Mallory barks a laugh. “Total sexy killer.”

I laugh with her, glad for the break in the tension. “Before I go, how about you? Any news on your front about your date?”

“The only news at all was a message from the event coordinator telling me that a driver would be picking me up Tuesday morning.”

“That’s it?”

“That’s it.”

For Mallory’s sake, I’m hoping this date happens. Unlike me, she actually dates, but she’s been unable to hold down a steady boyfriend. I don’t really know why. She’s beautiful, sassy, and smart but she’s picky. Very picky. Though I’m also starting to wonder if someone bet on her at the auction to donate the money to the charity but doesn’t want the date to happen. “Keep me updated on that, all right?”

“Will do,” she says then hesitates. “And, Aria?”

“Yeah.”

“I know you and Liam both very well. I can’t say why Jackson hates him. Maybe Liam burned him somehow. But that had to have happened a long time ago. Everyone deserves a second chance, and Liam never hurt you. In fact, I’d say the only person possibly hurting you right now is Jackson if he’s holding you back from being incredibly happy with Liam.”

“Saying it like that makes it sound all very simple.”

“It is, isn’t it?”

I rise and stare at myself in the mirror, seeing a sparkle there behind the tension. It’s that feeling when someone understands you, truly, and appreciates you. It’s infectious and warm, and the fact that I’m feeling it with Liam is incredible. “It would be, if I could trust what I’m feeling around him.

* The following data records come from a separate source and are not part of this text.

(** ** The time series *)

(** Whatever a run of the client does, it only adds events to the
    trace. *)
Lemma make_request_extends (self : RequestHandler.t) (url method : string)
    (hdrs data : option (gmap string string)) (t : Z) (w : World) :
  exists evs, snd (RequestHandler.make_request self url method hdrs data t w) = extend evs w.
Proof.
  pattern t, w, (RequestHandler.make_request self url method hdrs data t w).
  apply make_request_ind; clear t w.
  - intros t w r w' Hat. cbn [snd].
    destruct (request_of self url method hdrs data) as [call |] eqn:Hcall.
    + destruct (attempt_Done_form self url method hdrs data call t w r w' Hcall Hat)
        as [-> _].
      exists [EvHttp call]. reflexivity.
    + rewrite (attempt_unsupported self url method hdrs data t w Hcall) in Hat.
      injection Hat as <- <-. exists []. now rewrite extend_nil.
  - intros t w w1 Hat [evs ->].
    destruct (request_of self url method hdrs data) as [call |] eqn:Hcall.
    + destruct (attempt_Retry_form self url method hdrs data call t w w1 Hcall Hat)
        as (_ & d & _ & -> & _).
      exists (EvHttp call :: EvSleep d :: evs). now rewrite !extend_log.
    + rewrite (attempt_unsupported self url method hdrs data t w Hcall) in Hat. discriminate.
Qed.

Lemma bind_ok {A B} (m : M A) (k : A -> M B) (w : World) (a : A) (w' : World) :
  m w = (Ok a, w') -> (m ≫= k) w = k a w'.
Proof. intros Hm. unfold mbind, M_bind. now rewrite Hm. Qed.

Lemma insert_by_sorted {A} (le : A -> A -> bool) (x : A) (l : list A) :
  (forall a b, le a b = true \/ le b a = true) ->
  (forall a b c, le a b = true -> le b c = true -> le a c = true) ->
  Sorted.StronglySorted (fun a b => le a b = true) l ->
  Sorted.StronglySorted (fun a b => le a b = true) (insert_by le x l).
Proof.
  intros Htotal Htrans. induction 1 as [| y l Hl IH Hy]; cbn [insert_by].
  - repeat constructor.
  - destruct (le x y) eqn:Hxy.
    + constructor; [now constructor |].
      constructor; [exact Hxy |].
      eapply List.Forall_impl; [| exact Hy]. intros z Hz. eauto.
    + constructor; [exact IH |].
      assert (Hyx : le y x = true) by (destruct (Htotal x y); congruence).
      eapply Permutation_Forall; [symmetry; apply insert_by_perm |].
      constructor; assumption.
Qed.

Lemma sort_values_sorted {A} (le : A -> A -> bool) (df : list A) :
  (forall a b, le a b = true \/ le b a = true) ->
  (forall a b c, le a b = true -> le b c = true -> le a c = true) ->
  Sorted.StronglySorted (fun a b => le a b = true) (sort_values le df).
Proof.
  intros Htotal Htrans. induction df as [| x df IH]; [constructor |].
  cbn. now apply insert_by_sorted.
Qed.

Section TimeSeries.

Context `{Soup}.

Variable self : ScrapingOrchestrator.t.
Variable job_title : string.

Abbreviation scraper := (ScrapingOrchestrator.job_list_scraper self).

Lemma get_total_jobs_extends (city : string) (w : World) :
  exists evs, snd (JobListScraper.get_total_jobs scraper job_title city w) = extend evs w.
Proof.
  rewrite get_total_jobs_run. unfold RequestHandler.get.
  destruct (make_request_extends (JobListScraper.request_handler scraper)
              (JobListScraper._build_search_url job_title city 0) "GET"
              (Some (JobListScraper.headers scraper)) None 0 w) as [evs Hevs].
  destruct (RequestHandler.make_request _ _ _ _ _ _ w) as [[[r |] | e] w'];
    exists evs; try exact Hevs.
  now destruct (JobListScraper._parse_total_jobs (text r)).
Qed.

Lemma counted_extends (cities : list string) (w : World) (counts : list (Z * Z * Z * Z))
    (w' : World) :
  counted scraper job_title cities w counts w' ->
  length counts = length cities /\ exists evs, w' = extend evs w.
Proof.
  induction 1 as [w | city rest w total month week day w1 counts w' Hget _ [Hlen [evs ->]]].
  - split; [reflexivity |]. exists []. now rewrite extend_nil.
  - destruct (get_total_jobs_extends city w) as [evs1 Hevs1]. rewrite Hget in Hevs1.
    cbn [snd] in Hevs1. subst w1. split; [cbn; now rewrite Hlen |].
    exists (evs1 ++ evs)%list. unfold extend. cbn. now rewrite app_assoc.
Qed.

Lemma count_loop_counted (cities : list string) (w : World) (counts : list (Z * Z * Z * Z))
    (w' : World) :
  counted scraper job_title cities w counts w' ->
  forall total_jobs,
    ScrapingOrchestrator.count_loop self job_title cities total_jobs w
    = (Ok (Some (total_jobs
                 ++ map (fun '(total, month, week, day) =>
                           [Some total; Some month; Some week; Some day]) counts)%list), w').
Proof.
  induction 1 as [w | city rest w total month week day w1 counts w' Hget _ IH];
    intros total_jobs; cbn [ScrapingOrchestrator.count_loop map].
  - now rewrite app_nil_r.
  - unfold mbind, M_bind. rewrite Hget.
    rewrite bool_decide_eq_false_2 by discriminate.
    rewrite IH. now rewrite <- app_assoc.
Qed.
(** C1: for two particles 0.7 apart with smoothing lengths 0.1 and 0.5 and
    radius scale 2, row 1 is a neighbour of row 0 by the criterion
    [d < hi or d < hj] (0.7 < 2 * 0.5) and [get_nearest_particles] returns
    rows 0 and 1, while [brute_force_neighbors], which compares with the
    unscaled [hj], returns row 0 only. *)
Theorem brute_force_misses_neighbor :
  ∃ s s', two_nnps = Some s
          ∧ NNPS.get_nearest_particles s 0 0 0 [] = Some (s', [0; 1]%nat)
          ∧ is_neighbor 2.0 (w_h two_pa)
              (cPoint_new 0 0 0) (2.0 * 0.1)
              (λ j, cPoint_new (w_x two_pa !!! j) (w_y two_pa !!! j)
                               (w_z two_pa !!! j)) 1 = true
          ∧ NNPS.brute_force_neighbors s 0 0 0 [] = Some [0%nat].
Proof.
  eexists _, _. split; [vm_compute; reflexivity|].
  split; [vm_compute; reflexivity|].
  split; vm_compute; reflexivity.
Qed.

(** ** Global ids are dense *)

Lemma zrange_app (a b c : Z) :
  a <= b <= c → zrange a b ++ zrange b c = zrange a c.
Proof.
  intros Habc. unfold zrange.
  replace (Z.to_nat (c - a)) with (Z.to_nat (b - a) + Z.to_nat (c - b))%nat
    by lia.
  rewrite seq_app, fmap_app. f_equal. cbn [Nat.add].
  assert (seq (Z.to_nat (b - a)) (Z.to_nat (c - b))
          = Nat.add (Z.to_nat (b - a)) <$> seq 0 (Z.to_nat (c - b))) as ->.
  { rewrite fmap_add_seq. f_equal. lia. }
  rewrite <- list_fmap_compose.
  apply list_fmap_ext. intros _ k _. simpl. lia.
Qed.

Lemma zrange_shift (p n : Z) :
  (λ i, p + i) <$> zrange 0 n = zrange p (p + n).
Proof.
  unfold zrange. rewrite <- list_fmap_compose.
  replace (p + n - p) with (n - 0) by lia.
  apply list_fmap_ext. intros _ k _. simpl. lia.
Qed.

Lemma zrange_bounds (a b v : Z) : v ∈ zrange a b → a <= v < b.
Proof.
  unfold zrange. intros (k & -> & Hk%elem_of_seq)%list_elem_of_fmap. lia.
Qed.

Lemma sum_list_Z_app (l k : list Z) :
  sum_list_Z (l ++ k) = sum_list_Z l + sum_list_Z k.
Proof. induction l as [|a l IH]; simpl; [done|]. rewrite IH. lia. Qed.
Lemma checkVFieldCtx_array_of_nodes_witness :
  checkVFieldCtx (mkNode contractRef None [("vBases", VArr [VNode contractRef; VNode docRef])] [])
                 "vBases" sampleCtx
  = Throws (Error (PropertyNotInContext contractRef "vBases" (AtIndex 0) contractRef)).
Proof.
  destruct (checkVFieldCtx_array_of_nodes
              (mkNode contractRef None [("vBases", VArr [VNode contractRef; VNode docRef])] [])
              "vBases" sampleCtx [contractRef; docRef] eq_refl) as [_ H].
  apply (H contractRef); reflexivity.
Defined.

(** *** What [checkSane] accepts *)

Lemma checkSane_checkNode (unit : ASTNode) (ctx : ASTContext) (node : ASTNode) :
  checkSane unit ctx = Returns () → node ∈ getChildren unit → checkNode ctx node = Returns ().
Proof.
  unfold checkSane. intros H Hin. apply forEach_Returns in H.
  rewrite Forall_forall in H. apply H, Hin.
Qed.

(** X16: in a tree that [checkSane] accepts, every reachable node is in
    the context and is an instance of one of the classes the checker
    knows. *)
Theorem checkSane_accepted_nodes (unit : ASTNode) (ctx : ASTContext) :
  checkSane unit ctx = Returns () →
  ∀ node, node ∈ getChildren unit →
          contains ctx (self node) = true ∧ ∀ className, type (self node) ≠ OtherNode className.
Proof.
  intros H node Hin. pose proof (checkSane_checkNode _ _ _ H Hin) as Hnode.
  split.
  - unfold checkNode in Hnode. destruct (contains ctx (self node)); [reflexivity|discriminate].
  - intros className Htype.
    assert (Hleaf : isLeaf (type (self node)) = false) by (rewrite Htype; reflexivity).
    pose proof (checkNode_checkByType _ _ Hnode Hleaf) as Hby.
    unfold checkByType in Hby. rewrite Htype in Hby. discriminate.
Qed.

Lemma checkSane_accepted_nodes_witness :
  Forall (λ node, contains sampleCtx (self node) = true) (getChildren plainUnit).
Proof.
  apply Forall_forall. intros node Hin.
  apply (checkSane_accepted_nodes plainUnit sampleCtx); [vm_compute; reflexivity | exact Hin].
Defined.

(** X17: the first node, in pre-order, that [checkSane] does not accept
    decides the outcome: if it is not in the context, [checkSane] throws the
    sanity error of the context and [isSane] returns false; if it is in the
    context, its children point back at it and its class is not one the
    checker knows, [checkSane] throws a plain error, which [isSane] throws
    again instead of returning false. *)
Theorem checkSane_first_offender (unit : ASTNode) (ctx : ASTContext)
    (before after : list ASTNode) (node : ASTNode) :
  getChildren unit = before ++ node :: after →
  Forall (λ earlier, checkNode ctx earlier = Returns ()) before →
  (contains ctx (self node) = false →
   checkSane unit ctx = Throws (InsaneASTError (DifferentContext (self node) (ctxId ctx)))
   ∧ isSane unit ctx = Returns false)
  ∧ (∀ className,
       contains ctx (self node) = true →
       Forall (λ child, parent child = Some (addr (self node))) (children node) →
       type (self node) = OtherNode className →
       checkSane unit ctx = Throws (Error (UnknownASTNodeType (self node)))
       ∧ isSane unit ctx = Throws (Error (UnknownASTNodeType (self node)))).
Proof.
  intros Hsplit Hbefore.
  assert (Hthrow : ∀ e, checkNode ctx node = Throws e → checkSane unit ctx = Throws e).
  { intros e He. unfold checkSane. rewrite Hsplit. apply forEach_app_Throws; assumption. }
  split.
  - intros Hctx.
    assert (H : checkSane unit ctx
                = Throws (InsaneASTError (DifferentContext (self node) (ctxId ctx)))).
    { apply Hthrow. unfold checkNode. rewrite Hctx. reflexivity. }
    split; [exact H|]. unfold isSane. rewrite H. reflexivity.
  - intros className Hctx Hparents Htype.
    assert (H : checkSane unit ctx = Throws (Error (UnknownASTNodeType (self node)))).
    { apply Hthrow. unfold checkNode. rewrite Hctx. simpl.
      assert (Hloop : forEach (checkParent node) (children node) = Returns ()).
      { apply forEach_Returns. eapply Forall_impl; [exact Hparents|].
        intros child Hchild. apply checkParent_right, Hchild. }
      rewrite Hloop. simpl. unfold checkByType. rewrite Htype. reflexivity. }
    split; [exact H|]. unfold isSane. rewrite H. reflexivity.
Qed.

Lemma checkSane_first_offender_witness :
  isSane plainUnit emptyCtx = Returns false
  ∧ isSane customUnit customCtx = Throws (Error (UnknownASTNodeType customRef)).
Proof.
  split.
  - destruct (checkSane_first_offender plainUnit emptyCtx [] (List.tl (getChildren plainUnit))
                plainUnit eq_refl) as [H _]; [constructor|].
    apply H. reflexivity.
  - destruct (checkSane_first_offender customUnit customCtx [customUnit] []
                (mkNode customRef (Some 0%nat) [] []) eq_refl) as [_ H].
    + constructor; [vm_compute; reflexivity | constructor].
    + apply (H "YulBlock"); [reflexivity | constructor | reflexivity].
Defined.
(** * Toolchanger

    A shallow embedding of [klipper/extras/toolchanger.py]: the tool
    registry, the hook runner, the position/offset calculator and the
    tool-change state machine, followed by the properties proved about
    them.

    Conventions of the embedding.
    - The Python object [self] is the record [Toolchanger]; a method
      is a computation in the monad [M], which threads [self] and
      returns either a value or a raised exception.  The state
      survives a raise, as it does in Python.
    - Calls into Klipper (responses to the user, scripts handed to the
      gcode dispatcher, moves, tool activation) are recorded, in
      order, in the [trace] of the [Printer].
    - Numbers read from the configuration or from the motion system
      are Python floats, here binary64 primitive floats.
    - Commands formatted with [%f] are kept structured: the embedding
      records the values that are formatted, not their decimal
      rendering.
    - A tool object is a record of what this module reads of it; the
      dictionaries [tool.params] and [tool.modified_params], which a
      command writes, are kept in the [Printer], by the name of the
      tool. *)

From Stdlib Require Import ZArith String Ascii List Lia.
From Stdlib Require Import Floats.PrimFloat.
From stdpp Require Import base option list sorting gmap strings pretty.

(** ** Constants of the module (lines 9-18) *)

Inductive Status :=
| STATUS_UNINITALIZED
| STATUS_INITIALIZING
| STATUS_READY
| STATUS_CHANGING
| STATUS_ERROR.

(** The Python constants are strings; this is the string each one is. *)
Definition status_str (s : Status) : string :=
  match s with
  | STATUS_UNINITALIZED => "uninitialized"
  | STATUS_INITIALIZING => "initializing"
  | STATUS_READY => "ready"
  | STATUS_CHANGING => "changing"
  | STATUS_ERROR => "error"
  end.

#[global] Instance Status_eq_dec : EqDecision Status.
Proof. solve_decision. Defined.

Inductive InitMode :=
| INIT_ON_HOME
| INIT_MANUAL
| INIT_FIRST_USE.

#[global] Instance InitMode_eq_dec : EqDecision InitMode.
Proof. solve_decision. Defined.

(** [XYZ_TO_INDEX]: a lookup of any other key raises [KeyError]. *)
Definition XYZ_TO_INDEX (i : ascii) : option nat :=
  if decide (i = "x"%char) then Some 0
  else if decide (i = "X"%char) then Some 0
  else if decide (i = "y"%char) then Some 1
  else if decide (i = "Y"%char) then Some 1
  else if decide (i = "z"%char) then Some 2
  else if decide (i = "Z"%char) then Some 2
  else None.

(** [INDEX_TO_XYZ = 'XYZ']: indexing past the end raises [IndexError]. *)
Definition INDEX_TO_XYZ (index : nat) : option string :=
  match index with
  | 0 => Some "X"
  | 1 => Some "Y"
  | 2 => Some "Z"
  | _ => None
  end.

(** ** Exceptions *)

Inductive Exn :=
| Exception (msg : string)      (* raise Exception(msg) *)
| CommandError (msg : string)   (* raise gcmd.error(msg), self.gcode.error(msg) *)
| ConfigError (msg : string)    (* raised by printer.lookup_object *)
| TypeError (msg : string)
| AttributeError (msg : string)
| KeyError (msg : string)
| IndexError (msg : string)
| ValueError (msg : string)
| RecursionError (msg : string)
| SyntaxError (msg : string).

(** [str(e)] *)
Definition exn_str (e : Exn) : string :=
  match e with
  | Exception msg | CommandError msg | ConfigError msg | TypeError msg
  | AttributeError msg | KeyError msg | IndexError msg | ValueError msg | RecursionError msg
  | SyntaxError msg => msg
  end.

Inductive Outcome (A : Type) :=
| Return (a : A)
| Raise (e : Exn).
Arguments Return {A} a.
Arguments Raise {A} e.

(** A value of [ast.literal_eval]: a Python literal.  This module
    stores such values and never looks into them. *)
#[warnings="-register-all"]
Inductive Literal :=
| LitNone
| LitBool (b : bool)
| LitInt (n : Z)
| LitFloat (x : float)
| LitStr (s : string)
| LitSeq (items : list Literal).

#[global] Instance Outcome_ret : MRet Outcome := fun A a => Return a.
#[global] Instance Outcome_bind : MBind Outcome := fun A B f m =>
  match m with
  | Return a => f a
  | Raise e => Raise e
  end.

(** ** What a script sees and what it is made of *)

(** One line of a rendered script: a command with the parameters the
    handlers of this module read ([gcmd.get], [gcmd.get_int]), or an
    error raised by the script itself. *)
Record GCodeCommand := {
  g_command : string;
  g_TOOL : option string;          (* gcmd.get('TOOL', None) *)
  g_T : option Z;                  (* gcmd.get_int('T', None) *)
  g_RESTORE_AXIS : option string;  (* gcmd.get('RESTORE_AXIS', ...) *)
  g_MESSAGE : option string;       (* gcmd.get('MESSAGE', ...) *)
  g_TARGET : option float;         (* gcmd.get_float('TARGET', ...) *)
  g_WAIT : option Z;               (* gcmd.get_int('WAIT', ...) *)
  g_PARAMETER : option string;     (* gcmd.get('PARAMETER') *)
  (** [ast.literal_eval(gcmd.get('VALUE'))]: [None] when the command
      has no [VALUE], otherwise what [literal_eval] makes of its
      text, a value or the error it raises. *)
  g_VALUE : option (Outcome Literal);
}.

Inductive ScriptLine :=
| Command (gcmd : GCodeCommand)
| RaiseError (msg : string).

(** The dictionary built by [get_status] (lines 87-95), without the
    configured [params_*] entries. *)
Record StatusSnapshot := {
  s_name : string;
  s_status : string;
  s_tool : option string;
  s_tool_number : Z;
  s_tool_numbers : list Z;
  s_tool_names : list string;
}.

(** Modelled from the spec: the class of a tool is not part of this
    file; this is what [tool.get_status] hands to a script, "the active
    tool's current status fields". *)
Record ToolStatus := {
  ts_name : string;
  ts_tool_number : Z;
  ts_gcode_x_offset : option float;
  ts_gcode_y_offset : option float;
  ts_gcode_z_offset : option float;
}.

(** [extra_context] of [select_tool] and [test_tool_selection]. *)
Record ExtraContext := {
  dropoff_tool : option string;
  pickup_tool : option string;
  restore_position : gmap string float;
}.

(** The context of [run_gcode] (lines 351-356); [ctx_tool = None] is
    the empty dictionary, and so is [ctx_extra = None]. *)
Record Context := {
  ctx_tool : option ToolStatus;
  ctx_toolchanger : StatusSnapshot;
  ctx_extra : option ExtraContext;
}.

(** A template renders, from a context, the script that is run. *)
Definition Template : Type := Context -> list ScriptLine.

(** ** Tools *)

Module Tool.
(** Modelled from the spec: the class of a tool is not part of this
    file.  The fields are the ones this module reads; each offset is
    "present or absent", as [_set_tool_gcode_offset] tests it. *)
Record t := {
  name : string;
  tool_number : Z;
  gcode_x_offset : option float;
  gcode_y_offset : option float;
  gcode_z_offset : option float;
  pickup_gcode : Template;
  dropoff_gcode : Template;
  t_command_restore_axis : string;
  (** [tool.extruder]: the extruder of the tool, if it has one *)
  extruder : option string;
}.

Definition get_status (tool : t) : ToolStatus :=
  {| ts_name := name tool;
     ts_tool_number := tool_number tool;
     ts_gcode_x_offset := gcode_x_offset tool;
     ts_gcode_y_offset := gcode_y_offset tool;
     ts_gcode_z_offset := gcode_z_offset tool |}.

(** [a == b] on tools is object identity; Klipper registers each
    tool object under a name of its own, which stands for it here. *)
Definition eqb (a b : t) : bool := bool_decide (name a = name b).

(** [self.active_tool == tool], either side possibly [None]. *)
Definition opt_eqb (a b : option t) : bool :=
  match a, b with
  | Some a, Some b => eqb a b
  | None, None => true
  | _, _ => false
  end.
End Tool.

(** ** The printer around the toolchanger *)

(** [gcode_move.get_status()['gcode_position']]: a [Coord]. *)
Record Coord := {
  coord_x : float;
  coord_y : float;
  coord_z : float;
  coord_e : float;
}.

(** [position[index]] *)
Definition coord_index (position : Coord) (index : nat) : option float :=
  match index with
  | 0 => Some (coord_x position)
  | 1 => Some (coord_y position)
  | 2 => Some (coord_z position)
  | 3 => Some (coord_e position)
  | _ => None
  end.

(** The scripts this module hands to [gcode.run_script_from_command]. *)
Inductive GcodeScript :=
| SAVE_GCODE_STATE (NAME : string)
| RESTORE_GCODE_STATE (NAME : string) (MOVE : Z)
| SET_GCODE_OFFSET (X Y Z : option float)
| BED_MESH_OFFSET (X Y : float).

Inductive Event :=
| EvRespondInfo (msg : option string)      (* gcmd.respond_info, gcode.respond_info *)
| EvRunScript (script : GcodeScript)       (* gcode.run_script_from_command *)
| EvMove (params : gmap string float)      (* gcode_move.cmd_G1 of a G0 command *)
| EvDeactivate (tool : string)             (* tool.deactivate() *)
| EvActivate (tool : string)               (* tool.activate() *)
| EvHook (name : string)                   (* template.run_gcode_from_command *)
| EvSetTemperature (extruder : string) (temp : float) (wait : bool)
                                           (* heaters.set_temperature *)
| EvOther (gcmd : GCodeCommand).           (* a command of another module *)

Record Printer := {
  gcode_position : Coord;
  (** [lookup_object('bed_mesh')]: [None] when the lookup is falsy,
      otherwise whether [mesh.get_mesh()] is truthy. *)
  bed_mesh : option bool;
  (** the tool objects [lookup_object] finds by name *)
  objects : gmap string Tool.t;
  (** [tool.params] and [tool.modified_params] of each tool object,
      by the name of the tool *)
  tool_params : gmap string (gmap string Literal);
  tool_modified_params : gmap string (gmap string Literal);
  trace : list Event;
}.

(** ** The toolchanger object (lines 21-58) *)

Record Toolchanger := {
  printer : Printer;
  name : string;
  initialize_on : InitMode;
  initialize_gcode : Template;
  before_change_gcode : Template;
  after_change_gcode : Template;
  status : Status;
  active_tool : option Tool.t;
  tools : gmap Z Tool.t;
  tool_numbers : list Z;      (* Ordered list of registered tool numbers. *)
  tool_names : list string;   (* Tool names, in the same order as numbers. *)
  error_message : string;
}.

Definition set_printer (p : Printer) (self : Toolchanger) : Toolchanger :=
  {| printer := p; name := name self; initialize_on := initialize_on self;
     initialize_gcode := initialize_gcode self;
     before_change_gcode := before_change_gcode self;
     after_change_gcode := after_change_gcode self;
     status := status self; active_tool := active_tool self;
     tools := tools self; tool_numbers := tool_numbers self;
     tool_names := tool_names self; error_message := error_message self |}.

Definition set_status (s : Status) (self : Toolchanger) : Toolchanger :=
  {| printer := printer self; name := name self;
     initialize_on := initialize_on self;
     initialize_gcode := initialize_gcode self;
     before_change_gcode := before_change_gcode self;
     after_change_gcode := after_change_gcode self;
     status := s; active_tool := active_tool self;
     tools := tools self; tool_numbers := tool_numbers self;
     tool_names := tool_names self; error_message := error_message self |}.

If I could trust the words that come from his mouth.”

“Trust is a prickly bitch,” she says in total agreement. “Well, then, all I can say as your bestie is trust your gut. It’s never led you wrong.”

“I love you, Malls.”

“Love you, too.”

The phone line goes dead before I can say anything more. I turn off my cell, shutting out the world for a little bit longer, and exit the bathroom. Silence surrounds me when I journey down the thin hallway of white painted bare walls. I expect to find Liam in the living room but he’s nowhere in sight, though I notice the sliding door in the living room is wide open. I leave my cellphone on the counter then pad my way across the white ceramic floors and step outside.

That’s when he appears.

Beneath the full moon, Liam stands at the edge of the water, power and calmness all in one. There’s a lot on my mind, that much I do know. A lot I need to figure out. But what this man does to me, the control he has over my body is not one of them.